= Hicksian demand function =

Concept in microeconomics

In microeconomics, a consumer's Hicksian demand function (or compensated demand function) represents the quantity of a good demanded when the consumer minimizes expenditure while maintaining a fixed level of utility.

The Hicksian demand function illustrates how a consumer would adjust their demand for a good in response to a price change, assuming their income is adjusted (or compensated) to keep them on the same indifference curve—ensuring their utility remains unchanged. Mathematically,

$h(p, \bar{u}) = \arg \min_x \sum_i p_i x_i$
${\rm subject~to} \ \ u(x) \geq \bar{u}$.

where $h(p,u)$ is the Hicksian demand function or commodity bundle demanded, at price vector $p$ and base utility level $\bar{u}$. Here $p$ is a vector of prices, and $x$ is a vector of quantities demanded, so the sum of all
$p_ix_i$ is the total expenditure on all goods.

The Hicksian demand function isolates the effect of relative prices on demand, assuming utility remains constant. It contrasts with the Marshallian demand function, which accounts for both the substitution effect and the change in real income caused by price changes. The function is named after John Hicks.

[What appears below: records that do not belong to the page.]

(** * Rainmaker dashboard: scoring and rolling-merge pipeline

    A shallow embedding of the decision logic of [collect.py] (Twitter
    collector, magnitude-policy sentiment, brand score, date-keyed merge)
    and of [scorer.py] (ratio-policy sentiment, engagement score, scoring of
    already-pulled posts), followed by the properties of the specification
    that are checked against it.

    Conventions of the embedding.
    - Python [int] is [Z]; Python [float] is an exact rational [Q]
      (binary64 rounding is not modelled: sums, products and quotients are
      the exact ones, [round] is round-half-to-even on the exact value).
    - Python [str] is [string], one character per position (the dash of
      the alert key is spelled in UTF-8); [str.lower] is a parameter
      [lower] of the sections below, so every statement holds for whatever
      case mapping is used; [ascii_lower] is the instance used in the
      examples.
    - JSON values and dynamically typed dictionary entries are [pyval];
      a [dict] with string keys is a [gmap string pyval].
    - A Python exception is [None] in the [option] monad. *)

From Stdlib Require Import ZArith QArith Qround Qminmax String Ascii List Lia Lqa.
From stdpp Require Import gmap strings list fin_maps option pretty sorting.

Set Warnings "-register-all".

#[local] Open Scope Z_scope.

(** ** Python values and primitives *)

Module Py.

(** JSON-like values: what [json.load] returns and what the dictionaries of
    the pipeline hold. *)
Inductive pyval :=
| PNone
| PBool (b : bool)
| PInt (z : Z)
| PFloat (q : Q)
| PStr (s : string)
| PList (l : list pyval)
| PDict (m : gmap string pyval).

(** Truth value of an object, as tested by [if x] and [not x]. *)
Definition truthy (v : pyval) : bool :=
  match v with
  | PNone => false
  | PBool b => b
  | PInt z => negb (z =? 0)
  | PFloat q => negb (Qeq_bool q 0)
  | PStr s => negb (String.eqb s "")
  | PList l => match l with [] => false | _ => true end
  | PDict m => negb (bool_decide (m = ∅))
  end.
(** * all_construct: every way to build a target string from a word bank

    Shallow embedding of [dynamic_programming/all_construct.py] and the
    properties of its dynamic-programming table. *)

From Stdlib Require Import Ascii String.
From stdpp Require Import gmap strings list fin_maps.

#[local] Set Warnings "-clear-no-such-hyp".

(** ** Python values *)

(** A Python [str] is an immutable sequence of characters; slicing,
    concatenation and [len] are those of lists.  Only the equality of
    characters matters to the function, not what a character is. *)
Abbreviation str := (list ascii).

Definition py (s : string) : str := list_ascii_of_string s.

(** The values the two arguments of [all_construct] are called with:
    strings and lists, and [None], Booleans and integers, which are neither
    strings nor iterable. *)
#[warnings="-register-all"]
Inductive pyval : Type :=
| PyNone
| PyBool (b : bool)
| PyInt (z : Z)
| PyStr (s : str)
| PyList (xs : list pyval).

(** The exceptions that can leave the function: the two raised by the
    validation, and [IndexError] for a table access out of range. *)
Inductive exn : Type := TypeError | ValueError | IndexError.

Inductive result (A : Type) : Type :=
| Ok (a : A)
| Raise (e : exn).
Arguments Ok {A} a.
Arguments Raise {A} e.

#[global] Instance result_ret : MRet result := λ A a, Ok a.
#[global] Instance result_bind : MBind result := λ A B f m,
  match m with Ok a => f a | Raise e => Raise e end.

(** [bool(v)]: the truth value Python gives to [v]. *)
Definition truthy (v : pyval) : bool :=
  match v with
  | PyNone => false
  | PyBool b => b
  | PyInt z => negb (z =? 0)%Z
  | PyStr s => negb (bool_decide (s = []))
  | PyList xs => negb (bool_decide (length xs = 0))
  end.

(** [isinstance(v, str)] *)
Definition is_str (v : pyval) : bool :=
  match v with PyStr _ => true | _ => false end.

(** [for x in v]: lists give their elements, strings their characters as
    one-character strings; the other values are not iterable. *)
Definition py_iter (v : pyval) : result (list pyval) :=
  match v with
  | PyList xs => Ok xs
  | PyStr s => Ok ((λ c, PyStr [c]) <$> s)
  | _ => Raise TypeError
  end.

Definition as_str (v : pyval) : option str :=
  match v with PyStr s => Some s | _ => None end.

(** [s[a:b]] for indices [0 <= a <= b]; a slice never raises, it is cut at
    the end of [s]. *)
Definition slice (s : str) (a b : nat) : str := take (b - a) (drop a s).

(** ** The position index: [word_positions : dict[int, set[str]]] *)

(** A [set[str]] is kept as the list of its distinct elements in the order
    they were added. *)
Definition set_add (w : str) (s : list str) : list str :=
  if decide (w ∈ s) then s else s ++ [w].

(** [word_positions.setdefault(i, set()).add(word)] *)
Definition setdefault_add (wp : gmap nat (list str)) (i : nat) (word : str)
  : gmap nat (list str) :=
  <[i := set_add word (default [] (wp !! i))]> wp.
Lemma scanTailwindConfig_without_stylesheet_witness :
  let colors := [Sample.group "brand" [Sample.leaf "accent" "var(--brand-accent)"]] in
  let babel := Sample.babel [Sample.config_with colors] in
  let fs := Sample.project (Sample.print_expression (Sample.config_with colors)) "" in
  @scanTailwindConfig babel (Sample.postcss []) Sample.helpers "/project" fs
  = (fs, Fulfilled
           (Some {| configPath := Sample.config_file "/project";
                    configContent := ObjectExpression colors;
                    cssPath := Sample.css_file "/project";
                    cssContent := {| root := ∅; dark := ∅ |} |})).
Proof.
  intros colors babel fs.
  apply (@scanTailwindConfig_without_stylesheet babel (Sample.postcss []) Sample.helpers
           "/project" fs fs fs fs (Sample.config_file "/project")
           (Sample.css_file "/project")
           (Sample.print_expression (Sample.config_with colors)) (Some ""));
    reflexivity.
Defined.

(* ================================================================= *)
(** ** Deletion *)

Lemma split_pieces (sep : ascii) (s : string) :
  Forall (fun piece => Js.has_char sep piece = false) (Js.split sep s).
Proof.
  induction s as [|c s IH]; simpl.
  - constructor; [reflexivity | constructor].
  - destruct (Ascii.eqb c sep) eqn:Hc.
    + constructor; [reflexivity | exact IH].
    + destruct (Js.split sep s) as [|piece pieces]; simpl.
      * constructor; [simpl; rewrite Hc; reflexivity | constructor].
      * inversion IH as [|? ? Hpiece Hpieces]; subst.
        constructor; [simpl; rewrite Hc; exact Hpiece | exact Hpieces].
Qed.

==Relationship to other functions==
Hicksian demand functions are often convenient for mathematical manipulation because they do not require representing income or wealth. Additionally, the function to be minimized is linear in the $x_i$, which gives a simpler optimization problem. However, Marshallian demand functions of the form $x(p, w)$ that describe demand given prices p and income $w$ are easier to observe directly. The two are related by

$h(p, u) = x(p, e(p, u)),$

where $e(p, u)$ is the expenditure function (the function that gives the minimum wealth required to get to a given utility level), and by

$h(p, v(p, w)) = x(p, w),$

where $v(p, w)$ is the indirect utility function (which gives the utility level of having a given wealth under a fixed price regime). Their derivatives are more fundamentally related by the Slutsky equation.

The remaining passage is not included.